¿Alguna vez has encontrado una inversión de “pastel” — que promete “bajo riesgo, alta rentabilidad” — y que frecuentemente promete cifras absurdas como un 30% de ganancia mensual o incluso más? Si es así, es muy probable que estés enfrentando una estafa piramidal disfrazada con diferentes máscaras. ¿Por qué estas estafas siguen proliferando? Porque tocan el punto más vulnerable de la naturaleza humana: la avaricia.
Cómo una estafa piramidal “explota” durante un siglo
En 1903, un italiano llamado Charles Ponzi emigró clandestinamente a Estados Unidos. Este tipo trabajó como pintor, ayudante y también pasó tiempo en prisión en Canadá por falsificación, y en Atlanta por tráfico de personas. Pero bajo el impulso del “sueño de hacerse rico” en EE. UU., descubrió que la forma más rápida de ganar dinero no era haciendo negocios legítimos, sino en el sector financiero.
En 1919, justo después de la Primera Guerra Mundial, la economía mundial estaba en caos. Ponzi vio una oportunidad y empezó a prometer que comprar bonos postales europeos y revender en EE. UU. podía generar grandes ganancias. Luego diseñó un plan de inversión tan complejo y prometedor que parecía una locura. Lo más loco es que, en poco más de un año, unos 40,000 ciudadanos de Boston cayeron en su trampa, en su mayoría personas comunes y pobres, que entregaron varios cientos de dólares cada uno. Estas personas no tenían ni idea de finanzas.

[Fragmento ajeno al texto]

(* ===== verification/Lifetime.v ===== *)
(** * The lifetime of nodes

    What programs over pointers do to the objects of a swap space, and what the end of a [betree] does to the nodes
    of its tree: its only member with a destructor is the root pointer. *)
From Stdlib Require Import ZArith Lia Ascii String.
From stdpp Require Import gmultiset prelude gmap list.
From S2P Require Import Prelude StdMap Message NodeStore BeTree MessageSem Tree Serialize BackingStore SwapSpace SwapSpaceProof.
From S2P Require Import Pointers PointersProof NodeCodec Dictionary Driver Concrete Witnesses.

#[local] Open Scope cpp_scope.

(** ** The subtrees of a tree *)
Section subtrees.
Context {K V : Type}.
Implicit Types (t u : tree K V) (ch : forest K V).

Fixpoint subtrees t : list (tree K V) :=
  match t with
  | Tree _ _ ch => t :: flat_map (λ x : K * (Z * tree K V), subtrees x.2.2) ch
  end.

Lemma nodes_subtrees t : nodes t = (λ u, (tid u, tnode u)) <$> subtrees t.
Proof.
  induction t as [i es ch IH] using tree_ind'. cbn. f_equal. induction ch as [|x ch IHch]; [done|]. cbn.
  rewrite fmap_app, IH by (by left). f_equal. apply IHch. intros y Hy. apply IH. by right.
Qed.

Lemma subtrees_self t : t ∈ subtrees t.
Proof. destruct t. by left. Qed.

Lemma subtrees_child t u x : u ∈ subtrees t → x ∈ tch u → x.2.2 ∈ subtrees t.
Proof.
  revert u. induction t as [i es ch IH] using tree_ind'. cbn. intros u [->|Hu]%elem_of_cons Hx; right; apply elem_of_flat_map.
  - exists x. split; [done|apply subtrees_self].
  - apply elem_of_flat_map in Hu as (y & Hy & Hu). exists y. split; [done|]. by eapply IH.
Qed.

Lemma height_child u x : x ∈ tch u → height x.2.2 < height u.
Proof.
  destruct u as [i es ch]. cbn. induction ch as [|y ch IH]; [by intros ?%elem_of_nil|].
  intros [->|Hx]%elem_of_cons; cbn; [lia|]. specialize (IH Hx). lia.
Qed.

(** The pointers of the nodes lead to every node but the root, once each. *)
Lemma links_nodes t : flat_map links (nodes t).*2 ≡ₚ fids (tch t).
Proof.
  induction t as [i es ch IH] using tree_ind'. cbn [tch nodes]. rewrite fmap_cons. cbn [flat_map]. unfold fids, fnodes.
  change (links _) with ((λ p, child p.2) <$> fpivots ch). induction ch as [|x ch IHch]; [done|]. cbn.
  rewrite !fmap_app, flat_map_app, IH by (by left). rewrite <- IHch by (intros y Hy; apply IH; by right).
  destruct x as [k [sz u]]. cbn. rewrite (nodes_unfold u). cbn. constructor. unfold fids. solve_Permutation.
Qed.
End subtrees.

(** ** The swap space that holds exactly a tree *)
Section lifetime.
Context {K V : Type} `{CodecOk (node K V)}.
Implicit Types (t : tree K V) (s : swap_space (node K V)).

(** The objects are the nodes of the tree. *)
Record exactly s t : Prop := {
  ex_inv : ss_inv s;
  ex_rep : rep (ss_view s) t;
  ex_nodup : NoDup (ids t);
  ex_all i : is_Some (objects s !! i) → i ∈ ids t;
}.

Lemma all_links_list (l : list (N * node K V)) : NoDup l.*1 → all_links (list_to_map l) = list_to_set_disj (flat_map links l.*2).
Proof.
  induction l as [|[i n] l IH]; [done|]. rewrite fmap_cons. intros Hnd.
  pose proof (NoDup_cons_1_1 _ _ Hnd) as Hi. pose proof (NoDup_cons_1_2 _ _ Hnd) as Hl. cbn. rewrite (all_links_delete _ i n) by apply lookup_insert_eq.
  rewrite delete_insert_id by (by apply not_elem_of_list_to_map). by rewrite IH, list_to_set_disj_app.
Qed.

Lemma multiplicity_nodup (l : list N) i : NoDup l → i ∈ l → multiplicity i (list_to_set_disj l) = 1.
Proof.
  intros Hl [l1 [l2 ->]]%list_elem_of_split. rewrite list_to_set_disj_app, list_to_set_disj_cons, !multiplicity_disj_union.
  rewrite multiplicity_singleton, decide_True by done. apply NoDup_app in Hl as (_ & Hl1 & Hl2%NoDup_cons_1_1).
  assert (∀ l' : list N, i ∉ l' → multiplicity i (list_to_set_disj l') = 0) as Hz.
  { intros l' Hi. rewrite <- elem_of_list_to_set_disj, elem_of_multiplicity in Hi. lia. }
  rewrite !Hz; [done|done|]. intros Hi. by apply (Hl1 i Hi), list_elem_of_here.
Qed.

Lemma exactly_view s t : exactly s t → ss_view s = list_to_map (nodes t).
Proof.
  intros [Hinv Hrep Hnd Hall]. apply map_eq. intros i. destruct (list_to_map (nodes t) !! i) as [n|] eqn:Hi.
  - apply Hrep. by apply elem_of_list_to_map_2.
  - apply not_elem_of_list_to_map in Hi. rewrite view_lookup. destruct (objects s !! i) eqn:Ho; [|done].
    destruct Hi. apply Hall. eauto.
Qed.

Lemma exactly_counts s t : exactly s t → gc_inv {[+ tid t +]} s.
Proof.
  intros Hex. pose proof Hex as [Hinv Hrep Hnd Hall].
  assert (references {[+ tid t +]} s = list_to_set_disj (ids t)) as Href.
  { unfold references. rewrite (exactly_view _ _ Hex), all_links_list by done. rewrite (list_to_set_disj_perm _ _ (links_nodes t)).
    by rewrite ids_unfold, list_to_set_disj_cons. }
  assert (∀ i, i ∈ ids t → is_Some (objects s !! i)) as Hsome.
  { intros i ([j n] & -> & Hn)%list_elem_of_fmap. apply Hrep in Hn. rewrite view_lookup in Hn. cbn. by destruct (objects s !! j). }
  split; rewrite Href.
  - eapply inv_recount; [exact Hinv|]. intros i Hi. cbv beta. by rewrite (multiplicity_nodup (ids t)) by auto.
  - intros i Hi. by apply elem_of_list_to_set_disj, Hall.
  - intros i Hi _. by apply Hsome, elem_of_list_to_set_disj.
Qed.

Lemma exactly_acyclic s t : exactly s t → acyclic (ss_view s).
Proof.
  intros Hex. rewrite (exactly_view _ _ Hex). pose proof (ex_nodup _ _ Hex) as Hnd. unfold ids in Hnd. rewrite nodes_subtrees in *.
  set (table := (λ u, (tid u, height u)) <$> subtrees t).
  assert (∀ u, u ∈ subtrees t → (list_to_map table : gmap N nat) !! tid u = Some (height u)) as Hrank.
  { intros u Hu. apply elem_of_list_to_map_1.
    - replace table.*1 with ((λ u, (tid u, tnode u)) <$> subtrees t).*1; [done|]. subst table.
      clear. induction (subtrees t) as [|u us IH]; [done|]. cbn. by f_equal.
    - apply list_elem_of_fmap. by exists u. }
  exists (λ i, default 0 ((list_to_map table : gmap N nat) !! i)). intros i n j Hi Hj. apply elem_of_list_to_map_2, list_elem_of_fmap in Hi.
  destruct Hi as (u & [= -> ->] & Hu). unfold links, node_links, tnode, fpivots in Hj. cbn in Hj.
  apply list_elem_of_fmap in Hj as (p & -> & (x & -> & Hx)%list_elem_of_fmap). cbn.
  rewrite !Hrank; [by apply height_child|done|by eapply subtrees_child].
Qed.

Lemma wp_tree_freed s t :
  exactly s t → wp store_only (pointer_depoint (MkPointer true (tid t))) s (λ p s', p = MkPointer true 0 ∧ objects s' = ∅) no_exn.
Proof.
  intros Hex. eapply wp_mono; [apply (wp_pointer_depoint ∅)| |done].
  - rewrite (right_id_L ∅ (⊎)). by apply exactly_counts.
  - intros p s' [-> Hco]. split; [done|]. apply unreferenced_empty; [apply Hco|].
    eapply acyclic_subseteq; [apply Hco|by eapply exactly_acyclic].
Qed.
End lifetime.

(** C13: the count of an object is the number of pointers to it.  Whatever copies, assignments and destructions a
    program does with the pointers it holds, starting from right counts: nothing fails but the counter of references,
    the counts stay right, so that each object that is pointed to is there and each that is there is pointed to, and
    no object changes.  When the program has no pointer left, nothing is left in the swap space, unless objects
    point to each other in a circle. *)
Theorem pointers_collect {K V} `{CodecOk (node K V)} (s : swap_space (node K V)) vars ops :
  gc_inv (held_by vars) s → acyclic (ss_view s) →
  wp store_only (pointer_steps vars ops) s (λ vars' s',
    gc_inv (held_by vars') s' ∧ ss_view s' ⊆ ss_view s ∧ (Forall (λ p, p_target p = 0%N) vars' → objects s' = ∅)) no_exn.
Proof.
  intros Hs Hac. eapply wp_mono; [by apply wp_pointer_steps| |done]. intros vars' s' [Hs' Hv]. split_and!; [done|done|].
  intros Hnull. apply unreferenced_empty; [by eapply held_by_null|by eapply acyclic_subseteq].
Qed.

(** C14: a [betree] that goes out of scope destroys its root pointer.  When the objects of the swap space are the nodes of
    the tree, all of them are freed, those that are on disk included. *)
Theorem tree_freed {K V} `{CodecOk (node K V)} (bet : betree V) (s : swap_space (node K V)) (t : tree K V) :
  root bet = tid t → exactly s t →
  wp store_only (pointer_depoint (MkPointer true (root bet))) s (λ p s', p_target p = 0%N ∧ objects s' = ∅) no_exn.
Proof. intros -> Hex. eapply wp_mono; [by apply wp_tree_freed| |done]. by intros p s' [-> ->]. Qed.

(** ** A tree of several nodes *)
Fixpoint tree_of (fuel : nat) (h : gmap N (node Z text)) (i : N) : option (tree Z text) :=
  match fuel, h !! i with
  | S fuel', Some n => Tree i (elements n) <$> mapM (λ p, (λ u, (p.1, (child_size p.2, u))) <$> tree_of fuel' h (child p.2)) (pivots n)
  | _, _ => None
  end.

Definition many_tree : tree Z text := default (Tree 0 [] []) (tree_of 5 (ss_view demo_many.2) (root demo_many.1)).

#[local] Instance message_key_eq_dec : EqDecision (MessageKey Z).
Proof. solve_decision. Defined.
#[local] Instance message_eq_dec : EqDecision (Message text).
Proof. solve_decision. Defined.
#[local] Instance child_info_eq_dec : EqDecision child_info.
Proof. solve_decision. Defined.
#[local] Instance node_eq_dec : EqDecision (node Z text).
Proof. solve_decision. Defined.

Definition exactlyb (s : store) (t : tree Z text) : bool :=
  forallb (λ p, bool_decide (ss_view s !! p.1 = Some p.2)) (nodes t) && bool_decide (NoDup (ids t)) &&
  forallb (λ p, bool_decide (p.1 ∈ ids t)) (map_to_list (objects s)).

Lemma exactlyb_ok s t : ss_inv s → exactlyb s t = true → exactly s t.
Proof.
  unfold exactlyb. rewrite !andb_true_iff, !forallb_forall, bool_decide_eq_true. intros Hs [[Hrep Hnd] Hall]. split; [done| |done|].
  - intros i n Hn%list_elem_of_In%Hrep. by apply bool_decide_eq_true in Hn.
  - intros i [o Ho]. apply elem_of_map_to_list, list_elem_of_In, Hall in Ho. by apply bool_decide_eq_true in Ho.
Qed.

Lemma many_tree_exactly : exactly demo_many.2 many_tree.
Proof. apply exactlyb_ok; [apply demo_many_inv|by vm_compute]. Qed.

Lemma tree_freed_witness :
  length (nodes many_tree) = 5 ∧
  wp store_only (pointer_depoint (MkPointer true (root demo_many.1))) demo_many.2 (λ p s', p_target p = 0%N ∧ objects s' = ∅) no_exn.
Proof. split; [by vm_compute|]. apply (tree_freed demo_many.1 demo_many.2 many_tree); [by vm_compute|apply many_tree_exactly]. Defined.

(** The root is copied twice, one copy is assigned to another, and all are destroyed. *)
Definition demo_pointer_ops : list pointer_op := [copies 0; copies 1; assigns 0 2; destroys 1; assigns 0 0; destroys 0; destroys 0].

Lemma pointers_collect_witness :
  (result ([], demo_many.2) (pointer_steps [MkPointer true (root demo_many.1)] demo_pointer_ops demo_many.2)).1 = [] ∧
  wp store_only (pointer_steps [MkPointer true (root demo_many.1)] demo_pointer_ops) demo_many.2 (λ vars' s',
    gc_inv (held_by vars') s' ∧ ss_view s' ⊆ ss_view demo_many.2 ∧ (Forall (λ p, p_target p = 0%N) vars' → objects s' = ∅)) no_exn.
Proof.
  split; [by vm_compute|]. pose proof many_tree_exactly as Hex. apply (pointers_collect demo_many.2 [MkPointer true (root demo_many.1)]).
  - unfold held_by. cbn [fmap list_fmap p_target]. rewrite list_to_set_disj_cons, list_to_set_disj_nil, (right_id_L ∅ (⊎)).
    assert (root demo_many.1 = tid many_tree) as -> by by vm_compute. by apply exactly_counts.
  - by eapply exactly_acyclic.
Defined.

(** A pin that is copied is counted once and given back twice: the count of pins wraps around, and the object is
    never evicted again. *)
Lemma copied_pin_wraps :
  let s' := (result (tt, demo_many.2)
    ((let! p := get_pin (MkPointer true (root demo_many.1)) in let! q := pin_copy p in pin_unpin p ;; pin_unpin q ;; ret tt) demo_many.2)).2 in
  o_pincount <$> objects s' !! root demo_many.1 = Some UINT64_MAX.
Proof. by vm_compute. Qed.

En ese momento, los periódicos financieros desmentían que fuera posible ganar dinero con esa estrategia, pero Ponzi tenía un truco: publicaba artículos en los periódicos para contrarrestar las críticas y, al mismo tiempo, colocaba cebos aún más grandes para seguir engañando. Afirmaba que “los inversores podrían ganar un 50% en 45 días”. Cuando los primeros ganaron algo, los siguientes comenzaron a seguir ciegamente.
Finalmente, en agosto de 1920, el plan de Ponzi colapsó. La justicia lo condenó a cinco años de prisión. Desde entonces, “estafa piramidal” se convirtió en un término exclusivo del mundo financiero — usar el dinero de nuevos inversores para pagar a los anteriores, en un ciclo que continúa hasta que se agota la cuenta o el jefe huye.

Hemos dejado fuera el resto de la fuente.